Health Monitoring

This document introduces the cluster health monitoring function of the graphic interface.

When supporting daily business, the MatrixDB database will run a large number of SQL statements, which may cause hardware problems such as network failures, lock waiting caused by transaction concurrency, etc. If not processed in time, it will lead to slow response speed or even direct errors, which will affect the efficiency of business operations. In order to better deal with the above problems, the health monitoring function of the graphic interface can help you discover abstract performance of the database cluster faster.

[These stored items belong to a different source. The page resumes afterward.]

(** * Contract monitor: a shallow embedding of
      [backend/monitoring/contract_monitor.py]

    The Python class [ContractMonitor] polls a chain RPC endpoint for the
    logs of a registered contract, evaluates every log's transaction against
    three heuristic rules, stores alerts and sends e-mails.  The embedding
    keeps the control flow of the source: exceptions, [break] and [continue]
    are outcomes of a small state monad, the external collaborators (RPC
    endpoint, e-mail transport, address normalisation, database faults) are
    fields of records that the functions receive, and every effect the source
    performs is appended to a trace. *)

From stdpp Require Import gmap strings list fin_maps pretty.

Open Scope string_scope.
Open Scope Z_scope.
Open Scope list_scope.

(** ** Python values, exceptions and results *)

(** The values found in the fields of log entries, transactions and
    receipts. *)
Inductive pyval :=
| VNone
| VInt (z : Z)
| VStr (s : string)
| VBytes (b : list Byte.byte).

Abbreviation dict := (gmap string pyval).

Inductive exn_class :=
| BlockNotFound
| ValueError
| TypeError
| AttributeError
| KeyError
| OtherException.

(** An exception object, of a class below [Exception]: its class and
    [str(e)]. *)
Record exn := Exn { exn_class_of : exn_class; exn_str : string }.

(** What a call into a collaborator gives back. *)
Inductive result (A : Type) :=
| Ok (a : A)
| Raise (e : exn).
Arguments Ok {A} a.
Arguments Raise {A} e.

Definition is_block_not_found (e : exn) : bool :=
  match exn_class_of e with BlockNotFound => true | _ => false end.

Definition type_name (v : pyval) : string :=
  match v with
  | VNone => "NoneType"
  | VInt _ => "int"
  | VStr _ => "str"
  | VBytes _ => "HexBytes"
  end.

(** [d.get(k, default)] *)
Definition dict_get (d : dict) (k : string) (default : pyval) : pyval :=
  match d !! k with Some v => v | None => default end.

(** [d[k]] *)
Definition dict_index (d : dict) (k : string) : result pyval :=
  match d !! k with
  | Some v => Ok v
  | None => Raise (Exn KeyError k)
  end.

(** [o.get(k, default)] on something that is a record or [None]. *)
Definition obj_get (o : option dict) (k : string) (default : pyval) : result pyval :=
  match o with
  | Some d => Ok (dict_get d k default)
  | None => Raise (Exn AttributeError "'NoneType' object has no attribute 'get'")
  end.

(** [o[k]] on something that is a record or [None]. *)
Definition obj_index (o : option dict) (k : string) : result pyval :=
  match o with
  | Some d => dict_index d k
  | None => Raise (Exn TypeError "'NoneType' object is not subscriptable")
  end.

(** Truth value of a record: an empty one is false. *)
Definition dict_truthy (d : dict) : bool := negb (bool_decide (d = ∅)).

(** Truth value of a list. *)
Definition list_truthy {A} (l : list A) : bool :=
  match l with [] => false | _ :: _ => true end.
Inductive IntlGlobal :=
  | IntlUndeclared                       (* [typeof Intl === 'undefined'] *)
  | IntlWithoutNumberFormat              (* [Intl] exists, [Intl.NumberFormat] is falsy *)
  | IntlWith (c : NumberFormatClass).

Inductive NavigatorGlobal :=
  | NavUndeclared                        (* no binding: reading it is a ReferenceError *)
  | NavNullish                           (* [undefined] or [null] *)
  | NavWith (language : JSVal).

Record Host := {
  Intl : IntlGlobal;
  navigator : NavigatorGlobal;
  (** [Number.prototype.toFixed], [toExponential] and [toLocaleString] *)
  toFixed : float -> JSVal -> Completion string;
  toExponential : float -> JSVal -> Completion string;
  toLocaleString : float -> JSVal -> Completion string;
  (** ToNumber on a string *)
  StringToNumber : string -> float;
  (** [String.prototype.toLowerCase] *)
  toLowerCase : string -> string;
}.

(** ** The object store and the effects of a method call *)

Abbreviation loc := nat (only parsing).

Inductive LogEntry :=
  | FormattingError (e : Exn)            (* [console.error('Formatting error:', error)] *)
  | RangeFormattingError (e : Exn).      (* [console.error('Range formatting error:', error)] *)

Record State := mkState {
  heap : list Obj;                       (* the objects allocated so far *)
  console : list LogEntry;               (* what was written with [console.error] *)
  native_calls : list (JSVal * Obj);     (* the arguments of each [new Intl.NumberFormat] *)
}.

Definition obj_at (s : State) (l : loc) : Obj := default ∅ (heap s !! l).

(** A computation runs in a state and completes normally or throws; the
    state it leaves behind is kept in both cases. *)
Definition M (A : Type) : Type := State -> Completion A * State.

Definition ret {A} (a : A) : M A := fun s => (Normal a, s).

Definition bind {A B} (m : M A) (f : A -> M B) : M B :=
  fun s => match m s with
           | (Normal a, s') => f a s'
           | (Throw e, s') => (Throw e, s')
           end.

Definition throw {A} (e : Exn) : M A := fun s => (Throw e, s).

(** [try { m } catch (error) { handler error }] *)
Definition try_catch {A} (m : M A) (handler : Exn -> M A) : M A :=
  fun s => match m s with
           | (Normal a, s') => (Normal a, s')
           | (Throw e, s') => handler e s'
           end.

(** A call into the host that touches no object of the store. *)
Definition lift {A} (c : Completion A) : M A := fun s => (c, s).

Health monitoring will regularly check the corresponding database system tables based on different detection items to check whether the operating status of the query meets business expectations. Once it is found that the expected status does not meet, we will immediately send a notification. The notification can be viewed in the graphic interface. If you think it is inconvenient to always view the page, you can also choose to receive alarm information more timely by email notification.

1 Preparation for use

Enter the IP of the machine where MatrixGate is located (the IP of Master by default) and port number in the browser to log in to the graphic interface.

http://<IP>:8240

2 Health Monitoring

After successfully logging in, go to the “Health Monitoring” - “Check Item Configuration” page.

2.1 Email Configuration

You can choose whether to configure your email address as needed. If you complete the email configuration, you will receive email notifications.

  1. Graphical Interface Domain Name
    To facilitate timely access to detailed alert information, we will include a link in the email to redirect to the graphical interface. If the email recipient cannot access the default domain name, this field must be modified.

  2. SMTP Server Address
    The SMTP server address consists of an IP address and port number. Example: smtp.example.com:465.

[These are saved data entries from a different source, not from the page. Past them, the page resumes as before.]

(** X14.  A note with a list that cannot be run over (an analysis with
    [null] for its action items, say) leaves an empty document behind: the
    document is created, the building of its text raises [TypeError], which
    is logged, and nothing is inserted. *)
Theorem X14_save_leaves_empty_document (note : MeetingNote)
  (d : list (string * pyval)) (w w1 : W) (doc : Document) :
  let doc_title :=
    "Meeting Notes - " ++ note_title note ++ " - "
    ++ strftime (date note) "%Y-%m-%d" in
  iterable (key_decisions note) && iterable (action_items note)
  && iterable (dict_get d "important_topics" (PList []))
  && iterable (dict_get d "next_steps" (PList [])) = false ->
  documents_create doc_title w = (Ret doc, w1) ->
  exists e,
    exn_cls e = TypeError /\
    MeetingNotesAgent._save_to_docs note d w
    = (Ret tt, w1,
       [DocCreate doc_title;
        Log ERROR ("Failed to save to Google Docs: " ++ exn_str e)]).
Proof.
  intros doc_title It C.
  pose proof (doc_content_iterable note d) as I. cbv zeta in I.
  destruct (MeetingNotesAgent.doc_content note d) as [content|e] eqn:D.
  - congruence.
  - exists e. split; [apply I|].
    unfold MeetingNotesAgent._save_to_docs. fold doc_title.
    caught e w1 [DocCreate doc_title]; [|reflexivity].
    unfold bind, emit, call, lift. now rewrite C, D.
Qed.

End NotesAgent.

(** ** Notifications, digest and reminders *)

Lemma firstn_length_min {A} (n : nat) (l : list A) :
  length (firstn n l) = Nat.min n (length l).
Proof.
  revert l. induction n as [|n IH]; intros [|x l]; simpl; trivial.
  now rewrite IH.
Qed.

Lemma count_high_le (emails : list EmailSummary) :
  count_high emails <= length emails.
Proof.
  induction emails as [|e tl IH]; simpl; trivial.
  destruct (eq_str (priority e) "High"); lia.
Qed.

(** X16.  The digest has between one and seven parts: the header first,
    one count line for the emails when there are some, one for the
    high-priority ones when there are some (never more of those than
    emails), and for the meetings their count line and at most three
    lines, however many meetings there are. *)
Theorem X16_digest_bounds (emails : list EmailSummary)
  (meetings : list MeetingRecord) :
  let parts := AgenticWorkSystem.summary_parts emails meetings in
  hd "" parts = AgenticWorkSystem.header /\
  length parts
  = 1 + (if truthy_list emails then 1 else 0)
    + (if Nat.eqb (count_high emails) 0 then 0 else 1)
    + (if truthy_list meetings then 1 + Nat.min 3 (length meetings) else 0) /\
  1 <= length parts <= 7 /\
  count_high emails <= length emails.
Proof.
  intros parts.
  assert (L : length parts
              = 1 + (if truthy_list emails then 1 else 0)
                + (if Nat.eqb (count_high emails) 0 then 0 else 1)
                + (if truthy_list meetings
                   then 1 + Nat.min 3 (length meetings) else 0)).
  { unfold parts. rewrite summary_parts_lines. unfold digest_lines.
    rewrite !length_app, length_map, firstn_length_min.
    destruct emails as [|e tl]; [|destruct (count_high (e :: tl))];
      destruct meetings; cbn; lia. }
  split; [|split; [exact L|split; [|apply count_high_le]]].
  - unfold parts. rewrite summary_parts_lines. reflexivity.
  - rewrite L.
    destruct (truthy_list emails), (Nat.eqb (count_high emails) 0),
      (truthy_list meetings); lia.
Qed.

Common Third-Party Email Servers

  • Aliyun Email Service Address Guidelines
    Personal Edition: First enable SMTP service, refer to Documentation. SMTP service address and port number, refer to Documentation.
    Enterprise Edition: The email administrator must enable the SMTP service. Refer to the documentation. SMTP service address and port number: Refer to the documentation.
  • Google Mail Service Address Notes: First enable IMAP or POP service. Refer to the document.
  • NetEase Mail Service Address Notes: Personal Edition: First enable SMTP service. Refer to the [document](https://help.mail.163.com/ faqDetail.do?code=d7a5dc8471cd0c0e8b4b8f4f8e49998b374173cfe9171305fa1ce630d7f67ac2cda80145a1742516).
    Enterprise Edition: SMTP service is enabled by default. To verify the service status, refer to the document. SMTP service address and port number, refer to the document.
  • QQ Mail Service Address Notes: Personal Edition: Enable the SMTP service first. Refer to the documentation. SMTP service address and port number, refer to the documentation.
    Enterprise Edition: Steps to enable SMTP service, refer to Document. For the SMTP service address and port number, refer to [Document] (https://work.weixin.qq.com/help?person_id=0&doc_id=431&helpType=exmail).

Notes!
If the email service is set up by the enterprise itself, consult the email administrator or email service provider.

  1. Username
    The account used for authentication on the SMTP server. This field is optional and only required when the SMTP server requires a username for authentication. Example: [email protected].

  2. Password
    The password for the SMTP username. This field is optional and only required when the SMTP server requires both a username and password for authentication.

  • Common third-party email servers
  • Alibaba Cloud Email:
    Use the email login password, which is the password associated with the username email.
  • Google Email:
    Use the email login password, which is the password associated with the username email.
  • NetEase Email:
    Personal version: An authorization code must be used as the password, refer to Documentation .
    Enterprise Edition: The default login password is the email password. If the administrator has enabled the client authorization code feature, you must consult the administrator on how to obtain the authorization code.
  • QQ Email: Personal Edition: You must use the authorization code as the password. Refer to the document .
    Enterprise Edition: The default login password is the email password. If the administrator has enabled secure login, an authorization code is required. Refer to the document.

Notes!
If the email service is set up by the enterprise itself, consult the email administrator or email service provider.

  1. Sender
    If using a third-party email service, this field should be consistent with the “username” content; if using a self-built email service, just fill in the sender's email address.

  2. Recipient
    Enter the recipient's email address; multiple addresses can be entered.

2.2 Monitoring Projects

The list shows the monitoring projects currently provided by YMatrix, which are enabled by default. You can enable them as needed.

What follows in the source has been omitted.